Required action: Give back an exact copy of the lines from the start of the material through the line bearing "Proof. unfold sum_Z.". Include both ends and nothing else.

Materials provided:
Lemma replicate_rows_lookup (lens : list Z) (f : nat -> nat) i n k :
  (Z.to_nat <$> lens) !! i = Some n -> (k < n)%nat ->
  concat (imap (fun i len => replicate (Z.to_nat len) (f i)) lens) !! (sum_list (take i (Z.to_nat <$> lens)) + k)%nat = Some (f i).
Proof.
  revert f i. induction lens as [|l lens IH]; intros f i Hi Hk; [done|]. rewrite imap_cons. cbn [concat]. destruct i as [|i]; csimpl in *.
  - injection Hi as <-. rewrite lookup_app_l by (rewrite length_replicate; lia). by apply lookup_replicate_2.
  - rewrite <- Nat.add_assoc, lookup_app_r by (rewrite length_replicate; lia). rewrite length_replicate.
    replace (Z.to_nat l + (sum_list (take i (Z.to_nat <$> lens)) + k) - Z.to_nat l)%nat with (sum_list (take i (Z.to_nat <$> lens)) + k)%nat by lia.
    apply (IH (f ∘ S) i Hi Hk).
Qed.

Lemma token_rows_at b i n k :
  row_lens b !! i = Some n -> (k < n)%nat -> token_rows (seq_lens b) !! (row_start b i + k)%nat = Some i.
Proof. apply (replicate_rows_lookup (seq_lens b) id). Qed.

Lemma token_slot_spec bs nb table idx pos blk :
  (0 < bs)%nat -> 0 <= pos -> table !! Z.to_nat (pos / Z.of_nat bs) = Some blk -> 0 <= blk < nb -> nb * Z.of_nat bs < 2 ^ 31 ->
  token_slot bs table idx pos = blk * Z.of_nat bs + pos mod Z.of_nat bs.
Proof.
  intros Hbs Hpos Ht Hblk Hnb. unfold token_slot. rewrite (Z.max_r 1 (Z.of_nat bs)) by lia. rewrite Z.quot_div_nonneg, Z.rem_mod_nonneg by lia.
  pose proof (Z.div_pos pos (Z.of_nat bs) Hpos ltac:(lia)). rewrite Z.max_r, Ht by lia.
  pose proof (Z.mod_pos_bound pos (Z.of_nat bs) ltac:(lia)). rewrite (wrap32_small (Z.of_nat bs)), (wrap32_small (pos mod _)) by nia.
  rewrite (wrap32_small (blk * _)) by nia. apply wrap32_small. nia.
Qed.

Definition sum_Z (l : list Z) : Z := foldr Z.add 0 l.

Lemma sum_Z_app l1 l2 : sum_Z (l1 ++ l2) = sum_Z l1 + sum_Z l2.
Proof. unfold sum_Z. induction l1 as [|x l1 IH]; simpl; [done|]. rewrite IH. lia. Qed.

Lemma sum_Z_take_le l n : Forall (fun x => 0 <= x) l -> 0 <= sum_Z (take n l) <= sum_Z l.
Proof.
  intros H. rewrite <- (take_drop n l) at 3. rewrite sum_Z_app.
  assert (forall k, Forall (fun x => 0 <= x) k -> 0 <= sum_Z k) as Hp by (induction 1; simpl; unfold sum_Z in *; simpl; lia).
  pose proof (Hp _ (Forall_take _ n _ H)). pose proof (Hp _ (Forall_drop _ n _ H)). lia.
Qed.

(** * A batch as the scheduler lays it out *)

(** Row [i] feeds the tokens from position [starts\[i\]] on. *)
Section paged.
Context (b : WireBatch) (bs : nat) (nb : Z) (starts : list Z).

(** Token [k] of row [i] is at position [pos]. *)
Definition token_at (i k : nat) (pos : Z) : Prop :=
  exists s n, starts !! i = Some s /\ row_lens b !! i = Some n /\ (k < n)%nat /\ pos = s + Z.of_nat k.

Definition page_of (i : nat) (pos blk : Z) : Prop :=
  exists table, block_tables b !! i = Some table /\ table !! Z.to_nat (pos / Z.of_nat bs) = Some blk.

(** The end of every row in the sequence it continues; 0 for a row without tokens. *)
Definition key_ends : list Z := zip_with (fun s len => if decide (0 < len) then s + len else 0) starts (seq_lens b).

(** Positions follow one another; every token has a page, and a page that is written belongs
    to one row and one place in its table (prefixes that are only read may be shared). *)
Record paged : Prop := {
  pg_wf : wf_prefill b;
  pg_block_size : (0 < bs)%nat;
  pg_starts : length starts = length (seq_lens b);
  pg_tables : length (block_tables b) = length (seq_lens b);
  pg_nonneg : Forall (fun s => 0 <= s) starts;
  pg_positions i k pos : token_at i k pos -> positions b !! (row_start b i + k)%nat = Some pos;
  pg_pages i k pos : token_at i k pos -> exists blk, page_of i pos blk /\ 0 <= blk < nb;
  pg_owned i j k k' pos pos' blk : token_at i k pos -> token_at j k' pos' -> page_of i pos blk -> page_of j pos' blk ->
    i = j /\ pos / Z.of_nat bs = pos' / Z.of_nat bs;
  pg_slots : nb * Z.of_nat bs < 2 ^ 31;
  pg_tokens : Z.of_nat (length (input_ids b)) < 2 ^ 31;
  pg_keys : sum_Z key_ends < 2 ^ 31
}.
End paged.
Definition generate_prefill_and_store (n block_size : nat) (pb : PrefillBatch) (ids positions sampled : list Z) (last_hidden : option (list H)) (seq_ids : list Z)
    (num_seqs : nat) (r : MTPRunner) : act (list Forward) MTPRunner :=
  if decide (n = 1)%nat then mret (reset_lazy_verify_state r)
  else
    seed ← lift (select_prefill_seed_batch pb ids positions sampled last_hidden seq_ids num_seqs);
    match seed with
    | None =>
        _ ← run_uncached_collective_padding n ids positions last_hidden num_seqs;
        mret (reset_lazy_verify_state r)
    | Some s =>
        match nonempty_ragged_bounds (sd_cu_q s) (sd_num_seqs s) with
        | None =>
            _ ← run_uncached_collective_padding n (sd_ids s) (sd_positions s) last_hidden (sd_num_seqs s);
            mret (reset_lazy_verify_state r)
        | Some _ =>
            let m := sd_num_seqs s in
            parts ← lift (mapM_r (shifted_part (sd_ids s) (sd_sampled s) (sd_cu_q s)) (seq 0 m));
            let positions := plus_one (sd_positions s) in
            let cu_k := take (m + 1) (sd_cu_k s) in
            hidden ← forward (mk_forward 0 (concat parts) positions (sd_hidden s) (PagedPrefill (sd_slots s) (take (m + 1) (sd_cu_q s)) cu_k));
            let last_rows := active_ragged_last_rows (sd_cu_q s) m in
            last_hidden ← lift (index_select hidden last_rows);
            last_positions ← lift (index_select positions last_rows);
            let first_draft := draft_token 0 <$> last_hidden in
            rest ← continue_cached_mtp_drafts block_size (sd_tables s) (n - 1) 1 first_draft (plus_one last_positions) last_hidden (diffs cu_k);
            stacked ← lift (stack_drafts m (first_draft :: rest));
            mret (mk_mtp (Some (sd_seq_ids s)) (Some stacked) None (mtp_verified_tokens r) (mtp_num_accepted r))
        end
    end.
End predictor.

Arguments Forward : clear implicits.

(** * How many forwards *)

Section count.
Context {H : Type} (zero_hidden : H) (mtp_model : list (Forward H) -> list H) (draft_token : nat -> H -> Z).

Lemma forward_Ok f tr h tr' : forward mtp_model f tr = (Ok h, tr') -> tr' = tr ++ [f].
Proof. unfold forward. by intros [= _ <-]. Qed.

Answer section:
Lemma replicate_rows_lookup (lens : list Z) (f : nat -> nat) i n k :
  (Z.to_nat <$> lens) !! i = Some n -> (k < n)%nat ->
  concat (imap (fun i len => replicate (Z.to_nat len) (f i)) lens) !! (sum_list (take i (Z.to_nat <$> lens)) + k)%nat = Some (f i).
Proof.
  revert f i. induction lens as [|l lens IH]; intros f i Hi Hk; [done|]. rewrite imap_cons. cbn [concat]. destruct i as [|i]; csimpl in *.
  - injection Hi as <-. rewrite lookup_app_l by (rewrite length_replicate; lia). by apply lookup_replicate_2.
  - rewrite <- Nat.add_assoc, lookup_app_r by (rewrite length_replicate; lia). rewrite length_replicate.
    replace (Z.to_nat l + (sum_list (take i (Z.to_nat <$> lens)) + k) - Z.to_nat l)%nat with (sum_list (take i (Z.to_nat <$> lens)) + k)%nat by lia.
    apply (IH (f ∘ S) i Hi Hk).
Qed.

Lemma token_rows_at b i n k :
  row_lens b !! i = Some n -> (k < n)%nat -> token_rows (seq_lens b) !! (row_start b i + k)%nat = Some i.
Proof. apply (replicate_rows_lookup (seq_lens b) id). Qed.

Lemma token_slot_spec bs nb table idx pos blk :
  (0 < bs)%nat -> 0 <= pos -> table !! Z.to_nat (pos / Z.of_nat bs) = Some blk -> 0 <= blk < nb -> nb * Z.of_nat bs < 2 ^ 31 ->
  token_slot bs table idx pos = blk * Z.of_nat bs + pos mod Z.of_nat bs.
Proof.
  intros Hbs Hpos Ht Hblk Hnb. unfold token_slot. rewrite (Z.max_r 1 (Z.of_nat bs)) by lia. rewrite Z.quot_div_nonneg, Z.rem_mod_nonneg by lia.
  pose proof (Z.div_pos pos (Z.of_nat bs) Hpos ltac:(lia)). rewrite Z.max_r, Ht by lia.
  pose proof (Z.mod_pos_bound pos (Z.of_nat bs) ltac:(lia)). rewrite (wrap32_small (Z.of_nat bs)), (wrap32_small (pos mod _)) by nia.
  rewrite (wrap32_small (blk * _)) by nia. apply wrap32_small. nia.
Qed.

Definition sum_Z (l : list Z) : Z := foldr Z.add 0 l.

Lemma sum_Z_app l1 l2 : sum_Z (l1 ++ l2) = sum_Z l1 + sum_Z l2.
Proof. unfold sum_Z. induction l1 as [|x l1 IH]; simpl; [done|]. rewrite IH. lia. Qed.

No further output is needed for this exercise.